Aquele é tomado da terra, ao passo que esta vem diretamente de Deus.
Esta
distinção se mantém através de toda a Bíblia, onde o corpo e a alma não somente
são apresentados como substâncias diferentes, mas também como tendo origens
diferentes (Ec 12.7; Is 42.5).
(b) É claramente
mais coerente com a natureza da alma humana.
A natureza imaterial e espiritual,
e portanto indivisível, da alma do homem, geralmente admitida por todos os cristãos,
é expressamente reconhecida pelo criacionismo.
(c) Evita perigos
latentes na área da cristologia, e faz maior justiça à descrição escriturística
da pessoa de Cristo.
Ele foi verdadeiro homem, possuindo verdadeira natureza
humana, corpo real e alma racional, nasceu de mulher, fez-se semelhante a nós
em todos os pontos e, todavia, sem pecado.

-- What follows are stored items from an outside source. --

(* ===== verification/ListProps.v ===== *)
(** * The theorems about [list.h]

    Sequences of list operations, as the kernel composes them. *)

From S2P Require Import Prelude ListHead ListHeadOps.

(** Put each of [xs] at the tail of [head]. *)
Fixpoint add_all (head : Z) (xs : list Z) : M heap unit :=
  match xs with
  | [] => mret tt
  | x :: xs => list_add_tail x head ;; add_all head xs
  end.

Lemma add_all_ok h head ys xs :
  ring h (head :: ys) → NoDup (head :: ys ++ xs) → Forall (valid h) xs →
  wp (add_all head xs) (λ _ h', ring h' (head :: ys ++ xs)) h.
Proof.
  revert h ys. induction xs as [|x xs IH]; intros h ys Hr Hnd Hv; cbn [add_all].
  - apply wp_ret. by rewrite app_nil_r.
  - apply Forall_cons in Hv as [Hx Hv].
    eapply wp_bind_mono.
    { apply list_add_tail_spec; [done|done|].
      change (head :: ys ++ x :: xs) with ((head :: ys) ++ x :: xs) in Hnd.
      apply NoDup_app in Hnd as (_ & Hn & _). intros Hin. apply (Hn _ Hin). left. }
    intros [] h' [Hr' [_ Hval]].
    replace (ys ++ x :: xs) with ((ys ++ [x]) ++ xs) in * by (by rewrite <- app_assoc).
    apply IH; [done|done|]. eapply Forall_impl; [exact Hv|auto].
Qed.

(** A list built with [INIT_LIST_HEAD] and [list_add_tail] is a queue: forward
    iteration visits the entries in insertion order, backward iteration in the
    opposite order, each exactly once, and [list_count_nodes] counts them. *)
Theorem list_fifo h head xs fuel :
  NoDup (head :: xs) → Forall (valid h) (head :: xs) → (length xs ≤ fuel)%nat →
  Z.of_nat (length xs) < 2 ^ 64 →
  wp (INIT_LIST_HEAD head ;; add_all head xs ;;
      fwd ← list_for_each fuel (λ p acc, acc ++ [p]) head [];
      bwd ← list_for_each_reverse fuel (λ p acc, acc ++ [p]) head [];
      n ← list_count_nodes fuel head;
      mret (fwd, bwd, n))
    (λ r _, r = (xs, reverse xs, Z.of_nat (length xs))) h.
Proof.
  intros Hnd [Hv Hvs]%Forall_cons Hf Hlen.
  assert (∀ l acc : list Z, fold_left (λ acc x, acc ++ [x]) l acc = acc ++ l) as Hfold.
  { induction l as [|x l IH]; intros acc; simpl; [by rewrite app_nil_r|]. by rewrite IH, <- app_assoc. }
  eapply wp_bind_mono; [by apply INIT_LIST_HEAD_spec|]. intros [] h1 [Hr1 [_ Hval]].
  eapply wp_bind_mono; [apply (add_all_ok _ _ [] xs); [done|done|]|].
  { eapply Forall_impl; [exact Hvs|auto]. }
  intros [] h2 Hr. cbn [app] in Hr.
  apply wp_bind. eapply wp_intro; [by apply list_for_each_spec|].
  apply wp_bind. eapply wp_intro; [by apply list_for_each_reverse_spec|].
  apply wp_bind. eapply wp_intro; [by apply list_count_nodes_spec|].
  apply wp_ret. by rewrite !Hfold.
Qed.

Lemma list_del_init_alone h e :
  ring h [e] → wp (list_del_init e) (λ _ h', ring h' [e] ∧ same_but [e] h h') h.
Proof.
  intros [Hnd Hl]. unfold list_del_init, list_del_entry_, list_del_, INIT_LIST_HEAD. simpl in *.
  nodes. lsteps. split; [split; [apply NoDup_singleton|lsolve]|lsame].
Qed.

(** [list_del] takes exactly its entry out, whatever its position, keeps every
    other list in memory as it is, and poisons the entry: deleting it again faults,
    where after [list_del_init] deleting again is harmless. *)
Theorem list_del_safe h head l1 e l2 other :
  ring h (head :: l1 ++ e :: l2) → ring h other → other ## head :: l1 ++ e :: l2 →
  hprev h !! LIST_POISON1 = None →
  wp (list_del e) (λ _ h', ring h' (head :: l1 ++ l2) ∧ ring h' other ∧
     list_del e h' = Fault LIST_POISON1) h ∧
  wp (list_del_init e ;; list_del_init e) (λ _ h', ring h' (head :: l1 ++ l2) ∧ ring h' other) h.
Proof.
  intros Hr Ho Hd Hp. assert (e ∈ head :: l1 ++ e :: l2) as Hin by set_solver. split.
  - eapply wp_mono; [by apply list_del_spec|]. intros [] h' (Hr' & Hn & Hpr & Hs).
    split; [done|]. split; [by eapply ring_frame|].
    assert (hprev h' !! LIST_POISON1 = None) as Hp'.
    { rewrite (proj2 (proj1 Hs LIST_POISON1 ltac:(intros Hin'; destruct (ring_valid _ _ _ Hr Hin') as [_ [? ?]]; congruence))).
      done. }
    unfold list_del, list_del_entry_, list_del_, list_del_entry_valid_, ld_prev, ld_next, st_prev.
    cbn [negb]. unfold mbind, M_bind. rewrite Hpr, Hn, Hp'. done.
  - eapply wp_bind_mono; [by apply list_del_init_spec|]. intros [] h1 (Hr1 & He & Hs).
    eapply wp_mono; [by apply list_del_init_alone|]. intros [] h2 (_ & Hs2).
    pose proof (ring_middle h (head :: l1) _ _ Hr : e ∉ head :: l1 ++ l2) as Hne.
    split; (eapply ring_frame; [|exact Hs2|]).
    + done.
    + intros x Hx ->%list_elem_of_singleton. done.
    + by eapply ring_frame.
    + intros x Hx ->%list_elem_of_singleton. by apply (Hd e).
Qed.

(** [list_cut_position] splits a list after the given entry and [list_splice]
    joins the parts again: cut and splice restore the list, in order. *)
Theorem list_cut_splice h list head l1 e l2 :
  ring h (head :: l1 ++ e :: l2) → valid h list → list ∉ head :: l1 ++ e :: l2 →
  wp (list_cut_position list head e) (λ _ h1,
    ring h1 (list :: l1 ++ [e]) ∧ ring h1 (head :: l2) ∧
    wp (list_splice list head) (λ _ h2, ring h2 (head :: l1 ++ e :: l2)) h1) h.
Proof.
  intros Hr Hv Hn. eapply wp_mono; [by apply list_cut_position_spec|].
  intros [] h1 [Hl Hh]. split; [done|]. split; [done|].
  eapply wp_mono; [apply (list_splice_spec _ _ _ _ _ Hl Hh)|].
  - destruct Hr as [Hnd _]. intros x Hx Hy.
    change (head :: l1 ++ e :: l2) with ([head] ++ l1 ++ [e] ++ l2) in Hnd, Hn.
    rewrite !NoDup_app in Hnd. rewrite !not_elem_of_app in Hn. set_solver.
  - intros [] h2 Hr2. by rewrite <- app_assoc in Hr2.
Qed.

(** One entry after the other to the tail. *)
Fixpoint move_all (xs : list Z) (head : Z) : M heap unit :=
  match xs with
  | [] => mret tt
  | x :: xs => list_move_tail x head ;; move_all xs head
  end.

Lemma move_all_ok h head l1 xs l2 :
  ring h (head :: l1 ++ xs ++ l2) →
  wp (move_all xs head) (λ _ h', ring h' (head :: l1 ++ l2 ++ xs)) h.
Proof.
  revert h l2. induction xs as [|x xs IH]; intros h l2 Hr; cbn [move_all app].
  - apply wp_ret. by rewrite app_nil_r.
  - eapply wp_bind_mono; [by apply (list_move_tail_spec h head l1 x (xs ++ l2))|].
    intros [] h1 Hr1. rewrite <- app_assoc in Hr1. eapply wp_mono; [by apply IH|].
    intros [] h2. by rewrite <- app_assoc.
Qed.

Lemma ring_det h h' l p :
  ring h l → ring h' l → p ∈ l → hnext h !! p = hnext h' !! p ∧ hprev h !! p = hprev h' !! p.
Proof.
  intros Hr Hr' [l1 [l2 ->]]%list_elem_of_split.
  apply ring_rotate in Hr, Hr'. simpl in *.
  by rewrite (ring_next _ _ _ Hr), (ring_next _ _ _ Hr'), (ring_prev _ _ _ Hr), (ring_prev _ _ _ Hr').
Qed.

(** [list_bulk_move_tail], which relinks a whole section with a fixed number of
    pointer writes, does what moving its entries one by one with [list_move_tail]
    does: every pointer of the list ends up the same. *)
Theorem list_bulk_move_tail_equiv h head l1 first s l2 :
  ring h (head :: l1 ++ (first :: s) ++ l2) →
  wp (list_bulk_move_tail head first (List.last s first)) (λ _ h1,
    ring h1 (head :: l1 ++ l2 ++ first :: s) ∧
    wp (move_all (first :: s) head) (λ _ h2,
      ∀ p, p ∈ head :: l1 ++ l2 ++ first :: s →
        hnext h1 !! p = hnext h2 !! p ∧ hprev h1 !! p = hprev h2 !! p) h) h.
Proof.
  intros Hr. eapply wp_mono; [by apply list_bulk_move_tail_spec|]. intros [] h1 Hr1.
  split; [done|]. eapply wp_mono; [by apply move_all_ok|]. intros [] h2 Hr2 p Hp.
  by eapply ring_det.
Qed.

(** ** Concrete lists *)

Definition ex_heap : heap :=
  circle [16; 32; 48; 64] (circle [160; 176] (foldr (λ p, circle [p]) (Heap ∅ ∅) [1024; 1040; 1056])).

Lemma list_fifo_witness :
  wp (INIT_LIST_HEAD 1024 ;; add_all 1024 [16; 1056; 1040] ;;
      fwd ← list_for_each 3 (λ p acc, acc ++ [p]) 1024 [];
      bwd ← list_for_each_reverse 3 (λ p acc, acc ++ [p]) 1024 [];
      n ← list_count_nodes 3 1024;
      mret (fwd, bwd, n))
    (λ r _, r = ([16; 1056; 1040], [1040; 1056; 16], 3)) ex_heap.
Proof. apply (list_fifo ex_heap 1024 [16; 1056; 1040] 3); [by_decide|by_decide|simpl; lia|done]. Defined.

Lemma list_del_safe_witness :
  wp (list_del 48) (λ _ h', ring h' [16; 32; 64] ∧ ring h' [160; 176] ∧
     list_del 48 h' = Fault LIST_POISON1) ex_heap.
Proof.
  refine (proj1 (list_del_safe _ 16 [32] 48 [64] [160; 176] _ _ _ _)).
  - by_decide.
  - by_decide.
  - by apply disjoint_check.
  - by vm_compute.
Defined.

Lemma list_cut_splice_witness :
  wp (list_cut_position 1024 16 48) (λ _ h1,
    ring h1 [1024; 32; 48] ∧ ring h1 [16; 64] ∧
    wp (list_splice 1024 16) (λ _ h2, ring h2 [16; 32; 48; 64]) h1) ex_heap.
Proof. apply (list_cut_splice ex_heap 1024 16 [32] 48 [64]); by_decide. Defined.

Lemma list_bulk_move_tail_equiv_witness :
  wp (list_bulk_move_tail 16 32 48) (λ _ h1,
    ring h1 [16; 64; 32; 48] ∧
    wp (move_all [32; 48] 16) (λ _ h2,
      ∀ p, p ∈ [16; 64; 32; 48] →
        hnext h1 !! p = hnext h2 !! p ∧ hprev h1 !! p = hprev h2 !! p) ex_heap) ex_heap.
Proof. apply (list_bulk_move_tail_equiv ex_heap 16 [] 32 [48] [64]). by_decide. Defined.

Diversamente de todos os outros
homens, Ele não participou da culpa e corrupção da transgressão de Adão.
Isso
foi possível porque Ele não compartilhou a mesma
essência numérica
que pecou Adão.
(d) O Salmo 127.3
diz: "Herança do Senhor são os filhos; o fruto do ventre, seu
galardão". Isso indica que não só a alma, mas também toda a pessoa da
criança, incluindo seu corpo, é dádiva de Deus.
(e) Não é possível
conceber que a mãe e o pai sejam somente eles responsáveis por todos os
aspectos da existência do filho.
Disse o salmista: Salmo 139.13 "Tu me
teceste no seio de minha mãe".
(f) Isaías 42.1 O
profeta afirma que Deus dá fôlego às pessoas da terra e "espírito aos que
andam nela".
9.3.2 Objeções ao
Criacionismo
(a) O criacionismo
não pode explicar o fatos dos filhos se parecerem com os pais nos aspectos
intelectuais e espirituais tanto quanto nos físicos.
(b) As referências
que falam de Deus como Criador da alma dão a entender criação imediata. Deus é,
com igual clareza, mostrado como o Criador do corpo (por ex. Sl 139.13,14; Jr
1.5), e nem por isso interpretamos isto como se significasse criação imediata,
mas sim mediata.
(c) Não explica a
tendência que todos os homens têm de pecar.
Ou Deus deve ter criado cada alma
em uma condição de pecaminosidade, ou o simples contato da alma com o corpo
deve tê-la corrompido.
No primeiro caso, Deus é o autor do pecado, e no
segundo, o indireto. Tudo isto prova que a teoria da criação é insustentável.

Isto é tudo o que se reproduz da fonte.